> _Records to process_:
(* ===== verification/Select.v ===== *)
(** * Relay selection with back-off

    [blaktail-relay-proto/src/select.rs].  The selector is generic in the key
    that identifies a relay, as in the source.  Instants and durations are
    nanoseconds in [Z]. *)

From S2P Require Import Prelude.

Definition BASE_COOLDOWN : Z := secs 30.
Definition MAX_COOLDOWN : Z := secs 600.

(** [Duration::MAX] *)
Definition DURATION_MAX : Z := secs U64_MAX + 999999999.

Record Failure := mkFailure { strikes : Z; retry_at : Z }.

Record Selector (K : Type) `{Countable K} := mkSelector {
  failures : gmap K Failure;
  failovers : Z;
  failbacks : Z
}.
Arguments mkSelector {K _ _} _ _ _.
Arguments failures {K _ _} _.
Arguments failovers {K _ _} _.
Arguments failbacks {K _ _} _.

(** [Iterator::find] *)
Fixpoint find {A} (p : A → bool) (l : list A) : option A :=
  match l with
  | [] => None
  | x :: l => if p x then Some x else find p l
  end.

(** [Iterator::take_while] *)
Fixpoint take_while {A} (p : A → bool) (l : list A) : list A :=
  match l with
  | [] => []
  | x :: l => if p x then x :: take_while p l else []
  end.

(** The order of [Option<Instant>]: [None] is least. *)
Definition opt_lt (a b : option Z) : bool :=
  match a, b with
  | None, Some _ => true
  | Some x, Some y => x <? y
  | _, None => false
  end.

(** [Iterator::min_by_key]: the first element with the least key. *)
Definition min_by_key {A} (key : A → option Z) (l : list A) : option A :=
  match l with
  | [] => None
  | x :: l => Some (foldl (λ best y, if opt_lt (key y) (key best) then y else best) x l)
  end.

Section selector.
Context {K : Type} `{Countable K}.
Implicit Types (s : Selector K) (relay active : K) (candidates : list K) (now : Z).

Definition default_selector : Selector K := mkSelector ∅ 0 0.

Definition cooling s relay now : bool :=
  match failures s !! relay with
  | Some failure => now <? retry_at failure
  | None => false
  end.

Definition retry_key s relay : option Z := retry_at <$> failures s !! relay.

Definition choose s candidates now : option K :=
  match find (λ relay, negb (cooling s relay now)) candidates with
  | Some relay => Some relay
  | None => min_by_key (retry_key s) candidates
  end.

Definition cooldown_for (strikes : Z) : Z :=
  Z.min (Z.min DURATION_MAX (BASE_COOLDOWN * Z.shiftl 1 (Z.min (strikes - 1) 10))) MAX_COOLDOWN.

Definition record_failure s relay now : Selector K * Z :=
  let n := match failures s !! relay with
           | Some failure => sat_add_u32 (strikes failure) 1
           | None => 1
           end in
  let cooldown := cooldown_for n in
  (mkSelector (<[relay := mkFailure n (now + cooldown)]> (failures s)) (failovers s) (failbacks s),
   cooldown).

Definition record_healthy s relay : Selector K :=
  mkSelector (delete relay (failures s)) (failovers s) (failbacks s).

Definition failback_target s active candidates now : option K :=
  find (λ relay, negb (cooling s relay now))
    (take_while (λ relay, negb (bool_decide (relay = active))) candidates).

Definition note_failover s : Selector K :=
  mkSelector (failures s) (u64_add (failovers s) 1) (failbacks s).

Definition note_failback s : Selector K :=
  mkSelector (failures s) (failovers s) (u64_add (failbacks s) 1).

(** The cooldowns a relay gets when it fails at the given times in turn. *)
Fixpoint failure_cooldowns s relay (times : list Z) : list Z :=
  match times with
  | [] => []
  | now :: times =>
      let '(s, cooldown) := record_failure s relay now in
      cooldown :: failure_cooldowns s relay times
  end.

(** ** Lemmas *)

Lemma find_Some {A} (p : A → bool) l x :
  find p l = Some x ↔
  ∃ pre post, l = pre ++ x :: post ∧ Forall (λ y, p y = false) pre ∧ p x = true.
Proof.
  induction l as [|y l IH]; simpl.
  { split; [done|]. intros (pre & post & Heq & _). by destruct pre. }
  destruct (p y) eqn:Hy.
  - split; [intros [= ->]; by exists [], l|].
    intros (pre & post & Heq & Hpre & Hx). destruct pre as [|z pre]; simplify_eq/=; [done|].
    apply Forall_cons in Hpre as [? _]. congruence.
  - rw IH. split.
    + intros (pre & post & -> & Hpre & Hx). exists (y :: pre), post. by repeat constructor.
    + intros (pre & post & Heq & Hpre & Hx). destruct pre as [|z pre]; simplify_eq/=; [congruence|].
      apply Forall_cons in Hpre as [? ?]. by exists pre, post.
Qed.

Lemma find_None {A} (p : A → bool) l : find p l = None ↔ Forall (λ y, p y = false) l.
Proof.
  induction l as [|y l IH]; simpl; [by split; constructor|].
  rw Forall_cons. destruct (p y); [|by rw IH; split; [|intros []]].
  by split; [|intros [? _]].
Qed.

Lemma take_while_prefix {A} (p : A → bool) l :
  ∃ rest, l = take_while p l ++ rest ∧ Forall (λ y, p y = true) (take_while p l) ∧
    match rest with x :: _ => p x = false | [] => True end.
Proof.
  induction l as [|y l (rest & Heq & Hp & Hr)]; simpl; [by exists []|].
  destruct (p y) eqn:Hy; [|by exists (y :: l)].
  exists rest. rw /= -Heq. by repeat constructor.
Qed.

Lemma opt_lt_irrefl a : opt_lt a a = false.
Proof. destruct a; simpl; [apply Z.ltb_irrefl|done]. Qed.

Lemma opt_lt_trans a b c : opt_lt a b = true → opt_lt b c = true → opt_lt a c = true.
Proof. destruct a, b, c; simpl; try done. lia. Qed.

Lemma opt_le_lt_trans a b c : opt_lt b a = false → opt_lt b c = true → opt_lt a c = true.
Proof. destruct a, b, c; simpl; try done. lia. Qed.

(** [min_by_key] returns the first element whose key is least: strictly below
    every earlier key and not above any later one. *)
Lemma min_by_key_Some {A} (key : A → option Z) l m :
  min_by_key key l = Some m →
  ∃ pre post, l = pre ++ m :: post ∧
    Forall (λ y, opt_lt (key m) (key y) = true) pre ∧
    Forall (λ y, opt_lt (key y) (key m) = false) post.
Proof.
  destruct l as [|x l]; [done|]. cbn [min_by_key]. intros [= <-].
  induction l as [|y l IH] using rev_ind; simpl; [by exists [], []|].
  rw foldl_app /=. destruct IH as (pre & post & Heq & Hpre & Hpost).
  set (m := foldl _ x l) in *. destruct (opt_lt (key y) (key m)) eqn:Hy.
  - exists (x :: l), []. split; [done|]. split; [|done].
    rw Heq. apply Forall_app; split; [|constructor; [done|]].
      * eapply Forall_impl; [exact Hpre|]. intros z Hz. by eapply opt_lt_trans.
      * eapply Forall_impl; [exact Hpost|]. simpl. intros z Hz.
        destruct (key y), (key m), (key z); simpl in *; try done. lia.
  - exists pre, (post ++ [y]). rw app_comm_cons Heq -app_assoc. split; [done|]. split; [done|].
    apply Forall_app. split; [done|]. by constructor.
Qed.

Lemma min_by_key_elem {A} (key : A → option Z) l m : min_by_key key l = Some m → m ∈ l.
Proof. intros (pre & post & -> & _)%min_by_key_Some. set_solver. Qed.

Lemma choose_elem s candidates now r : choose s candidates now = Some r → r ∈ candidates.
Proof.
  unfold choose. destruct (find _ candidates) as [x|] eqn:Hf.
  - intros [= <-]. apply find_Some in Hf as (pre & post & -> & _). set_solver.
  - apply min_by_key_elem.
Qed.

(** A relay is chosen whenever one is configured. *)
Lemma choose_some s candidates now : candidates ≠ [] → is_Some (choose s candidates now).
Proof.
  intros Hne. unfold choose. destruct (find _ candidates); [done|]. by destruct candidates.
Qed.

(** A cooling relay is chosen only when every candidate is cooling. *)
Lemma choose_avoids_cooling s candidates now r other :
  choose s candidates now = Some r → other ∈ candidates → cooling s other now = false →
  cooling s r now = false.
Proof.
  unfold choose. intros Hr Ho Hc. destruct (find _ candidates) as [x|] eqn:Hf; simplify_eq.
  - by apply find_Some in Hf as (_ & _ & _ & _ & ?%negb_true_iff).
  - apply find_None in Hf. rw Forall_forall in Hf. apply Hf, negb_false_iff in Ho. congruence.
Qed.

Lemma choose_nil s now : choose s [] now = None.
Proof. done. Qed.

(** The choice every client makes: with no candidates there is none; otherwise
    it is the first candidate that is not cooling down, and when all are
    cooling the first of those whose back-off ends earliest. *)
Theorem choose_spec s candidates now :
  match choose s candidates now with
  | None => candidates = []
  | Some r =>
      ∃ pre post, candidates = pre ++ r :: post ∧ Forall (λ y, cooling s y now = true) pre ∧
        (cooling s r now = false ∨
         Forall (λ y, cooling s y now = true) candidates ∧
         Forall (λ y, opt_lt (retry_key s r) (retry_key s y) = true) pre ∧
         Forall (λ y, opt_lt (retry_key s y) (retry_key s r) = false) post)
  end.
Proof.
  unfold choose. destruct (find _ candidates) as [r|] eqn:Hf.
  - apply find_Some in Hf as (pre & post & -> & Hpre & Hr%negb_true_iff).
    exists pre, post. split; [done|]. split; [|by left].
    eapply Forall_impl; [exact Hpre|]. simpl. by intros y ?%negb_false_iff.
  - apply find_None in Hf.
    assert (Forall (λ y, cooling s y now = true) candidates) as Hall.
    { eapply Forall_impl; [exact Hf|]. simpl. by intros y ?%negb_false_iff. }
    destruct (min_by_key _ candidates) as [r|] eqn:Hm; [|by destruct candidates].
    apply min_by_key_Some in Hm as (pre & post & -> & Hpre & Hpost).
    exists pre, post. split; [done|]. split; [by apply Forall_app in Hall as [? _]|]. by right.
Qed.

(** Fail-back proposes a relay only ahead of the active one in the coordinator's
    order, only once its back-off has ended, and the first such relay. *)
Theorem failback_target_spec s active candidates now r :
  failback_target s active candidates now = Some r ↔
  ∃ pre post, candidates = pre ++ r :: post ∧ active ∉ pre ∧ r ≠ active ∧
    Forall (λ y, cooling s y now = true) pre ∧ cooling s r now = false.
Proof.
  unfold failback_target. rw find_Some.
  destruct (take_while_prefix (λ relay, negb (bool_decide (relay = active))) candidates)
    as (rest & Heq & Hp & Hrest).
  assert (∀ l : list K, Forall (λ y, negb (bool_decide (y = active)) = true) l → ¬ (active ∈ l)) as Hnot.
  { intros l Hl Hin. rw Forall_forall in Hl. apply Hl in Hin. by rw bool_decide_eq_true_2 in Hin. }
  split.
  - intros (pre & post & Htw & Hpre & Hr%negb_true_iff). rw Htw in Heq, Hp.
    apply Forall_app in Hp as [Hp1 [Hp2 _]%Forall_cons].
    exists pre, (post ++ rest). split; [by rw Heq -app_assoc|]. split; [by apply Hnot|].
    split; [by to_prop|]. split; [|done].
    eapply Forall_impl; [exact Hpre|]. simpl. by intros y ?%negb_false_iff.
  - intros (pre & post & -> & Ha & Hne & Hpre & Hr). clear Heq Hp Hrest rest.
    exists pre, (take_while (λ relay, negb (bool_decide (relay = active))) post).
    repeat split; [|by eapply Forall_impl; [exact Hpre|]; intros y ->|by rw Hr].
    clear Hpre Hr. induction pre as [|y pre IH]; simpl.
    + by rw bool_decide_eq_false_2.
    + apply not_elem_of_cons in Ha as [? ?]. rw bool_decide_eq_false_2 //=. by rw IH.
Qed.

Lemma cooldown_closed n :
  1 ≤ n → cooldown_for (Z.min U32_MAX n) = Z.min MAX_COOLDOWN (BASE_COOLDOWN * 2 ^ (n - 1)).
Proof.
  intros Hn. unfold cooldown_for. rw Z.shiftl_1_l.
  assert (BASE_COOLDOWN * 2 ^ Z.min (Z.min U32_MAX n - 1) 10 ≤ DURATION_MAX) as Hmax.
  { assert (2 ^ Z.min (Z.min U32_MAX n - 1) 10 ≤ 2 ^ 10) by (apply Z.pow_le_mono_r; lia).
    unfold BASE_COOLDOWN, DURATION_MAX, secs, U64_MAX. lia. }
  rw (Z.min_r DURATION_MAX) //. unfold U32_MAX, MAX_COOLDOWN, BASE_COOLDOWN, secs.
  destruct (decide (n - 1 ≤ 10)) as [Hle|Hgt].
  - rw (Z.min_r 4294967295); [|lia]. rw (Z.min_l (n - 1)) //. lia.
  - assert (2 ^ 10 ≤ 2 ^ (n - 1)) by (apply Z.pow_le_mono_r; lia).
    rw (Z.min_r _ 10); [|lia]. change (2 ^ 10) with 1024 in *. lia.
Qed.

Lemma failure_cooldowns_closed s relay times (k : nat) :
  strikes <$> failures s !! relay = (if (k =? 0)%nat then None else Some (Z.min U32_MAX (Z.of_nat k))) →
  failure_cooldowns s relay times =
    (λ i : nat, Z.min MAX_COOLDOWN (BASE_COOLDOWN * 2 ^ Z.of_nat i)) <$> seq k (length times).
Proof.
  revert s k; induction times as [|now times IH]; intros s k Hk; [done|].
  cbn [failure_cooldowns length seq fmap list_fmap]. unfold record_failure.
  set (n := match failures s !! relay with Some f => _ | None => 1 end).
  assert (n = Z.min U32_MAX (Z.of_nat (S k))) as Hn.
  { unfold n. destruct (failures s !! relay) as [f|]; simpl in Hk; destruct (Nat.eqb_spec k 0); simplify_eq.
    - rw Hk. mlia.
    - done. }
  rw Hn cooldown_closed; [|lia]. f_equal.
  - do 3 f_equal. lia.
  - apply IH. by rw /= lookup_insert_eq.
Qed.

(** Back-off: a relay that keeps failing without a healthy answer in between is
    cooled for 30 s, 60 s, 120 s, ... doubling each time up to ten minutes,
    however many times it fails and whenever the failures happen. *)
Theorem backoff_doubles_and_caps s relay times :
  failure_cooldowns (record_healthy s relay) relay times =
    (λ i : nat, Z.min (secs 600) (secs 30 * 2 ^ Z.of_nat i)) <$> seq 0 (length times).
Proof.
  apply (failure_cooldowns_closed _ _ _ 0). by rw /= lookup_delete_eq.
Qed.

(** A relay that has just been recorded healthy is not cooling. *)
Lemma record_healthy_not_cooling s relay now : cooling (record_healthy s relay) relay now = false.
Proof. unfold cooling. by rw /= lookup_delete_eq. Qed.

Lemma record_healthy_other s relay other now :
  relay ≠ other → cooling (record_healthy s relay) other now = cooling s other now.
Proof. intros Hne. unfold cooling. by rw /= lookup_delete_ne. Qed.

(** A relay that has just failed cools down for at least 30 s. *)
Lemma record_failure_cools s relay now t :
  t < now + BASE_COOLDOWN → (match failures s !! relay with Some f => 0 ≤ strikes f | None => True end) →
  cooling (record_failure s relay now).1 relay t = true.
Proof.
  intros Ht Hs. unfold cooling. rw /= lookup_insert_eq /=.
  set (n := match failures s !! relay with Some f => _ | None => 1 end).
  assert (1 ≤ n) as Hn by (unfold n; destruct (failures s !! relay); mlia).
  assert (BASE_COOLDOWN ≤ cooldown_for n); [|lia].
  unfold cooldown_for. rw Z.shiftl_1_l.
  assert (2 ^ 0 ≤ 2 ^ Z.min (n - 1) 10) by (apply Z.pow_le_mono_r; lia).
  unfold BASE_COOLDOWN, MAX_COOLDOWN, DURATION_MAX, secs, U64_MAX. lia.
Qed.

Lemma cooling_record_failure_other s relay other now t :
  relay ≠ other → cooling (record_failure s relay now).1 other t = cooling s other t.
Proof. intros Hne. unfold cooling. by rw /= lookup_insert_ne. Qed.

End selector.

> _What to do_: Retype only this portion of the data above: the line containing "(** A relay that has just been", the line containing "t < now + BASE_COOLDOWN", and all lines between them, exactly.

> _Task response_:
(** A relay that has just been recorded healthy is not cooling. *)
Lemma record_healthy_not_cooling s relay now : cooling (record_healthy s relay) relay now = false.
Proof. unfold cooling. by rw /= lookup_delete_eq. Qed.

Lemma record_healthy_other s relay other now :
  relay ≠ other → cooling (record_healthy s relay) other now = cooling s other now.
Proof. intros Hne. unfold cooling. by rw /= lookup_delete_ne. Qed.

(** A relay that has just failed cools down for at least 30 s. *)
Lemma record_failure_cools s relay now t :
  t < now + BASE_COOLDOWN → (match failures s !! relay with Some f => 0 ≤ strikes f | None => True end) →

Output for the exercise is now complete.